CIO Summit program evolves into ‘Leaders Beyond’

What began as a conference for Canadian CIOs and evolved into a highly respected training and development program for IT executives is rebranding with an expanded focus to other business leadership roles on an international level.

Leaders Beyond, formerly known as the CIO Summit, will be formally launching this month as it accepts registrations for its new, four-day Emerging IT Leader Program in Toronto on Nov. 12-15th. The 10-day IT Executive leadership program, which has been training CIOs for the past decade, will run Jan. 21-25, 2013. Registration is open for those interested.

While the CIO Summit has been described as an MBA-level program for IT managers and directors who wanted to propel their career, the Emerging IT Leader Program is aimed at those in earlier stages or who may come from a more traditional business function. The need for greater education across both line of business departments as well as IT was among the reasons the CIO Summit has morphed into Leaders Beyond, explained Barry Clavir, its co-founder and managing partner.

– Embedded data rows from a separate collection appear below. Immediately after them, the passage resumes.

(** Naming the error stream after its owner. *)
Lemma error_spec s1 next : owner n = true -> walk s1 next (n :: S) -> number s1 n <> 0 ->
  match prepareError g callable n next s1 with
  | Ok (next', s') => next' = next /\ walk s' next (n :: S) /\ grows s1 s' /\ number s' n <> 0 /\
      number s' (errorStream (node n)) = neg (number s' n)
  | Err e => e <> OutOfFuel
  end.
Proof.
  intros Ho Hw1 Hn1. unfold prepareError, prepareTopologyId. set (e := errorStream (node n)). fold (neg (number s1 n)).
  pose proof (owner_virtual n Ho) as Hve. fold e in Hve. destruct Hm as (Hv & _).
  assert (Hg2 : grows s1 (setId e (neg (number s1 n)) s1)).
  { split; [..|done].
    - intros m Hvm _. rewrite number_setId, decide_False; congruence.
    - intros m Hom Hvm Hnm Hx. rewrite !number_setId. rewrite (decide_False (P := e = m)) by congruence.
      destruct (decide (e = errorStream (node m))) as [E|]; [|done]. by rewrite (wf_own Hwf n m Ho Hom E). }
  assert (Hsame : forall m, virtual m = false -> number (setId e (neg (number s1 n)) s1) m = number s1 m).
  { intros m Hvm. rewrite number_setId, decide_False; congruence. }
  pose proof (walk_grows _ _ _ _ Hw1 Hg2 Hsame) as Hw2.
  pose proof (prepare_spec _ e next (n :: S) Hw2) as Hp. destruct (prepareConsumerCaller _ _ _ _) as [s3|?]; simpl; [|done].
  destruct Hp as (Hw3 & Hg3 & E & _). rewrite !E, Hsame, number_setId, decide_True by done. split_and!; try done. by eapply grows_trans.
Qed.
Lemma sink_posts : kind (node n) = Sink -> posts s n id S (Sink_build g callable n id s).
Proof.
  intros Hk. destruct (setIdOnce_spec s (id - 1) S n id Hw (proj1 Hm) ltac:(lia)) as (Hw1 & Hg1 & Hn1). unfold Sink_build.
  pose proof (error_spec _ _ ltac:(unfold owner; by rewrite Hk) Hw1 Hn1) as Hp.
  destruct (prepareError _ _ _ _ _) as [[next s2]|e]; [|done]. destruct Hp as (-> & Hw2 & Hg2 & Hn2 & He).
  split_and!; [lia| |by eapply grows_trans|done]. eapply walk_pop; [done|]. unfold complete. by rewrite Hk.
Qed.
Lemma process_posts : kind (node n) = WithError -> posts s n id S (Process_build g callable visit n id s).
Proof.
  intros Hk. unfold Process_build. assert (Hf : (3 * unset (setIdOnce n id s) < f)%nat).
  { apply once_fuel; try done; [apply id_pos|by rewrite Hk|]. unfold weight. destruct (Z.eqb_spec (number s n) 0); [done|]. by rewrite Hk. }
  pose proof (common_spec n id s S Hw (proj1 Hm) Hf) as Hc. destruct (buildTopologyCommon _ _ _ _ _ _) as [[next s1]|e]; simpl; [|done].
  destruct Hc as (Hle & Hw1 & Hg1 & Hn1 & Hd & _). pose proof (error_spec s1 next ltac:(unfold owner; by rewrite Hk) Hw1 Hn1) as Hp.
  destruct (prepareError _ _ _ _ _) as [[next' s2]|e]; [|done]. destruct Hp as (-> & Hw2 & Hg2 & Hn2 & He).
  split_and!; [lia| |by eapply grows_trans|done]. eapply walk_pop; [done|]. unfold complete. rewrite Hk. split; [by eapply grows_cdone|done].
Qed.
Lemma input_posts : kind (node n) = Input -> posts s n id S (Input_build g callable visit n id s).
Proof.
  intros Hk. unfold Input_build. destruct (wf_input Hwf n Hk) as [Hve Hke]. pose proof id_pos as Hid.
  assert (Hf : (3 * unset (setIdOnce n id s) + 1 < f)%nat).
  { pose proof Hb as Hb'. unfold setIdOnce, budget, weight in *. rewrite Hk in Hb'. destruct (Z.eqb_spec (number s n) 0) as [H0|H0]; [|lia].
    pose proof (unset_setId s n id (in_range n ltac:(by rewrite Hk)) (proj1 Hm) H0 Hid). lia. }
  pose proof (common_spec n id s S Hw (proj1 Hm) ltac:(lia)) as Hc.
  destruct (buildTopologyCommon _ _ _ _ _ _) as [[next s1]|e]; simpl; [|done].
  destruct Hc as (Hle & Hw1 & Hg1 & Hn1 & Hd & Hg1'). pose proof (unset_grows _ _ Hg1') as Hu.
  pose proof (Hgood (errorStream (node n)) (next + 1) s1 (n :: S)) as Hp. replace (next + 1 - 1) with next in Hp by lia.
  specialize (Hp Hw1 ltac:(split_and!; [done|right; by rewrite Hke|by rewrite Hke])
    ltac:(unfold budget, weight; rewrite Hke; destruct (number s1 (errorStream (node n)) =? 0); lia)).
  destruct (visit _ _ _) as [[next' s2]|e]; [|done]. destruct Hp as (? & Hw2 & Hg2 & Hn2).
  split_and!; [lia| |by eapply grows_trans|intros _; by apply (grows_number s1); [|apply Hm|]].
  eapply walk_pop; [done|]. unfold complete. rewrite Hk. split; [by eapply grows_cdone|]. apply Hn2. by rewrite Hke.
Qed.
Lemma result_posts : kind (node n) = ResultLink -> posts s n id S (ResultLink_build n id s).
Proof.
  intros Hk. destruct (setIdOnce_spec s (id - 1) S n id Hw (proj1 Hm) ltac:(lia)) as (Hw1 & Hg1 & Hn1).
  split_and!; [lia| |done|done]. eapply walk_pop; [done|]. unfold complete. by rewrite Hk.
Qed.
End Kinds.
End Visit.
(* ===== verification/LocalSourceTheorems.v ===== *)
(** * What a local data source promises

    To the handler: the lifetime of a request's state, and that a result that came in time
    counts.  To the service: that a stopped endpoint is drained. *)
From Stdlib Require Import Lia.
From stdpp Require Import strings gmap.
From S2P Require Import Prelude Monitor LocalSource.
Import Local.
Local Open Scope Z_scope.

Implicit Types (s : Endpoint) (q : Request) (c : Consumer).

(** ** What the invariant looks at *)

(** The request may be in [pending_]. *)
Definition live q : bool := match rpc q with RConsume | RWaiting | RExpired | RFinish | REnding => true | _ => false end.
(** Its callbacks may run. *)
Definition callable q : bool := match rpc q with RConsume | RWaiting | RExpired | RFinish => true | _ => false end.
(** It holds a slot. *)
Definition slot q : bool :=
  match rpc q with RSubmitted | RRejected | RReleased _ => false | _ => true end.
Definition ended q : bool := match rpc q with RDone | RReleased true => true | _ => false end.
(** Nothing has gone wrong yet. *)
Definition early q : bool :=
  match rpc q with RSubmitted | RBegin | RRegister | RConsume | RWaiting | RExpired => true | _ => false end.

Record req_ok (hasResult stopReq : bool) q : Prop := {
  ok_ends : ends q = if ended q then 1%nat else 0%nat;
  ok_wake : finished q = false -> wake q = Claimed \/ wake q = Sent ->
    completed q = true \/ cancelled q = true \/ stopReq = true;
  ok_early : early q = true -> error q = false /\ threw q = false /\ resultWaitFailed q = false;
  ok_finish : rpc q = RFinish ->
    error q = threw q || resultWaitFailed q /\ (threw q = true -> resultWaitFailed q = false) /\
    (resultWaitFailed q = true -> hasResult = true) /\
    (threw q = false -> resultWaitFailed q = false -> hasResult = true -> completed q = true);
}.
(* ===== verification/Schedule.v ===== *)
(** * Schedules: intervals, cron expressions and the identity of a trigger

    Module [Interval]: datasource/cron/local_interval.hpp, the parser of [@every Nms] and
    the interval itself, over [system_clock] time points as 64-bit nanoseconds.  Module
    [Cron]: [ToLibcronExpression] of src/datasource/cron/libcron.cpp.  Module [Trigger]:
    runtime/schedule.hpp, the timestamps and the string that identifies a trigger.  Strings
    are lists of characters. *)
From Stdlib Require Import Lia Ascii String.
From S2P Require Import Prelude.
Local Open Scope Z_scope.

Definition chars (s : string) : list ascii := list_ascii_of_string s.
Definition code (c : ascii) : Z := Z.of_nat (nat_of_ascii c).
Definition is_digit (c : ascii) : bool := (48 <=? code c) && (code c <=? 57).
Definition digit (d : Z) : ascii := ascii_of_nat (Z.to_nat (48 + d)).
(** The number a string of digits denotes, read from the left. *)
Definition read_digits (l : list ascii) : Z := foldl (fun v c => v * 10 + (code c - 48)) 0 l.

(** ** Printing of numbers *)
Fixpoint print_digits (fuel : nat) (n : Z) (acc : list ascii) : list ascii :=
  match fuel with
  | O => acc
  | S fuel =>
      let acc := digit (n mod 10) :: acc in
      if n <? 10 then acc else print_digits fuel (n / 10) acc
  end.
(** [std::to_string] of a number that is not negative, with at most twenty digits. *)
Definition to_string (n : Z) : list ascii := print_digits 20 n [].
(** [std::setfill('0') << std::setw(w) << n]. *)
Definition pad (w : nat) (n : Z) : list ascii :=
  replicate (w - List.length (to_string n))%nat (digit 0) ++ to_string n.

Module Interval.

(** [None]: not an interval; [Some (Err _)]: an invalid one. *)
Inductive ParseError := InvalidInterval.

Definition parseDigits (digits : list ascii) : result ParseError Z :=
  match digits with
  | [] => Err InvalidInterval
  | c :: _ =>
      if code c =? 48 then Err InvalidInterval
      else if forallb is_digit digits then
        let milliseconds := read_digits digits in
        if (milliseconds <? 10) || (86400000 <? milliseconds) then Err InvalidInterval else Ok milliseconds
      else Err InvalidInterval
  end.

Definition starts_with (prefix s : list ascii) : bool := bool_decide (take (List.length prefix) s = prefix).
Definition ends_with (suffix s : list ascii) : bool :=
  bool_decide (List.length suffix <= List.length s)%nat
  && bool_decide (drop (List.length s - List.length suffix) s = suffix).

Definition ParseLocalInterval (expression : list ascii) : option (result ParseError Z) :=
  if negb (starts_with (chars "@every") expression) then None
  else Some
    (if negb (starts_with (chars "@every ") expression) || negb (ends_with (chars "ms") expression)
        || (List.length expression <? 10)%nat || (17 <? List.length expression)%nat
     then Err InvalidInterval
     else parseDigits (take (List.length expression - 9) (drop 7 expression))).

(** Nanoseconds per millisecond. *)
Definition ms : Z := 1000000.

Record LocalInterval := mkInterval {
  period_ : Z;
  next_ : Z;
}.
Record Due := mkDue {
  scheduledAt : Z;
  missed : bool;
}.

(** [period] in milliseconds, time points in nanoseconds. *)
Definition make (period anchor : Z) : result ParseError LocalInterval :=
  if (period <? 10) || (86400000 <? period) then Err InvalidInterval
  else Ok (mkInterval period (anchor / ms * ms + period * ms)).

Definition takeDue (now : Z) (i : LocalInterval) : LocalInterval * option Due :=
  if now <? next_ i then (i, None)
  else
    let skipped := (now - next_ i) / (period_ i * ms) in
    let latest := next_ i + period_ i * ms * skipped in
    (mkInterval (period_ i) (latest + period_ i * ms), Some (mkDue latest (negb (skipped =? 0)))).

(** [std::chrono::ceil] to milliseconds. *)
Definition delay (now : Z) (i : LocalInterval) : Z :=
  if next_ i <=? now then 0 else - (- (next_ i - now) / ms).
End Interval.

Module Cron.
Inductive CronError := FieldCount | BothDays.

(** [std::istringstream >> field] until the end: runs of characters that are not spaces. *)
Definition is_space (c : ascii) : bool := (code c =? 32) || ((9 <=? code c) && (code c <=? 13)).
Fixpoint split_fields (field : list ascii) (s : list ascii) : list (list ascii) :=
  match s with
  | [] => match field with [] => [] | _ => [field] end
  | c :: s =>
      if is_space c then match field with [] => split_fields [] s | _ => field :: split_fields [] s end
      else split_fields (field ++ [c]) s
  end.

Definition star : list ascii := chars "*".
Definition question : list ascii := chars "?".
Definition sp : list ascii := chars " ".

Definition ToLibcronExpression (expression : list ascii) : result CronError (list ascii) :=
  match split_fields [] expression with
  | [f0; f1; f2; f3; f4] =>
      let dayOfMonthSpecified := negb (bool_decide (f2 = star)) in
      let dayOfWeekSpecified := negb (bool_decide (f4 = star)) in
      if dayOfMonthSpecified && dayOfWeekSpecified then Err BothDays
      else
        let '(f2, f4) :=
          if dayOfMonthSpecified then (f2, question)
          else if dayOfWeekSpecified then (question, f4) else (f2, question) in
        Ok (chars "0 " ++ f0 ++ sp ++ f1 ++ sp ++ f2 ++ sp ++ f3 ++ sp ++ f4)
  | _ => Err FieldCount
  end.
End Cron.

Module Trigger.

(** The civil date of a day, counted from 1970-01-01: [std::chrono::year_month_day]. *)
Definition civil (day : Z) : Z * Z * Z :=
  let z := day + 719468 in
  let era := z / 146097 in
  let doe := z mod 146097 in
  let yoe := (doe - doe / 1460 + doe / 36524 - doe / 146096) / 365 in
  let doy := doe - (365 * yoe + yoe / 4 - yoe / 100) in
  let mp := (5 * doy + 2) / 153 in
  let d := doy - (153 * mp + 2) / 5 + 1 in
  let m := if mp <? 10 then mp + 3 else mp - 9 in
  let y := yoe + era * 400 + (if m <=? 2 then 1 else 0) in
  (y, m, d).

Definition second : Z := 1000000000.

(** Drop the zeros at the end. *)
Fixpoint drop_zeros (l : list ascii) : list ascii :=
  match l with
  | c :: l' => if code c =? 48 then drop_zeros l' else l
  | [] => []
  end.
Definition trim (l : list ascii) : list ascii := reverse (drop_zeros (reverse l)).

Definition FormatScheduleTimestamp (value : Z) : list ascii :=
  let wholeSeconds := value / second in
  let day := wholeSeconds / 86400 in
  let '(y, m, d) := civil day in
  let time := wholeSeconds mod 86400 in
  let nanos := value mod second in
  pad 4 y ++ chars "-" ++ pad 2 m ++ chars "-" ++ pad 2 d ++ chars "T"
    ++ pad 2 (time / 3600) ++ chars ":" ++ pad 2 (time / 60 mod 60) ++ chars ":" ++ pad 2 (time mod 60)
    ++ (if nanos =? 0 then [] else chars "." ++ trim (pad 9 nanos)) ++ chars "Z".

Inductive TriggerError := InvalidEndpoint | InvalidSchedule.
Inductive ScheduleBackend := kLocal | kTemporal.
Record ScheduleTrigger := mkTrigger {
  triggerId : list ascii;
  scheduleId : list ascii;
  scheduledAt : Z;
  firedAt : Z;
  backend : ScheduleBackend;
}.

(** A line feed. *)
Definition newline : list ascii := [ascii_of_nat 10].
Definition identity (endpointId : Z) (schedule : list ascii) (at_ : Z) : list ascii :=
  chars "servicegen:schedule-trigger:v1" ++ newline ++ to_string endpointId ++ newline ++ schedule ++ newline
    ++ FormatScheduleTimestamp at_.

(** [sha256] is [ScheduleSha256], which calls OpenSSL. *)
Definition MakeScheduleTrigger (sha256 : list ascii -> list ascii) (endpointId : Z) (schedule : list ascii)
    (scheduled fired : Z) (b : ScheduleBackend) : result TriggerError ScheduleTrigger :=
  if endpointId <? 1 then Err InvalidEndpoint
  else match schedule with
       | [] => Err InvalidSchedule
       | _ => Ok (mkTrigger (sha256 (identity endpointId schedule scheduled)) schedule scheduled fired b)
       end.

Definition NormalizeTemporalPriority (priority : Z) : Z :=
  if priority <=? -2 then 1
  else if priority =? -1 then 2 else if priority =? 0 then 3 else if priority =? 1 then 4 else 5.
End Trigger.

“The name changes, but the core value of what we do remains the same,” said Clavir. “We’re building an intelligence capability within organizations to understand the relationship between IT and business.”

A key precept of the CIO Summit has been the fact that it is taught not by academics but actual people who work in an IT executive role. That will continue as well, Clavir said, but the Leaders Beyond brand offers far broader scope to build on its success. Future areas of training will include sales leadership, for example, as well as IT-business partnerships.

As part of the transition to Leaders Beyond, Clavir has partnered with Renah Persofsky, executive consultant for new business ventures at CIBC and who has been involved in numerous startup initiatives, including Canada Post’s e-Post and Dexit. She said she was impressed by the CIO Summit’s track record and that it seemed like the kind of organization that has what it takes to grow much larger.

“Because they’ve had so many graduates who have been successful, there’s an ability now to get more people into the program just by word of mouth,” she said. “This has become a clear way of developing the people who are stars at your company.”

Craig Ballance, the longtime CIO Summit instructor who will act as Leaders Beyond’s program director, said executive training is more important for CIOs and their peers than ever before.

“Either through fate or failure, there’s a trend where lots of CIOs and IT leaders who were at the executive table have become either a disappointment or who are fading away from that again,” he said. “We’re seeing an increase to CIOs being re-attached to the COO or CFO reporting structure.”

Over the past nine years, the CIO Summit has worked with schools in Canada such as Ryerson University as partners, and Clavir said this would continue as part of Leaders Beyond’s international expansion. Persofsky said the team has already been in talks with schools in the U.K. and will be looking at the U.S. as well.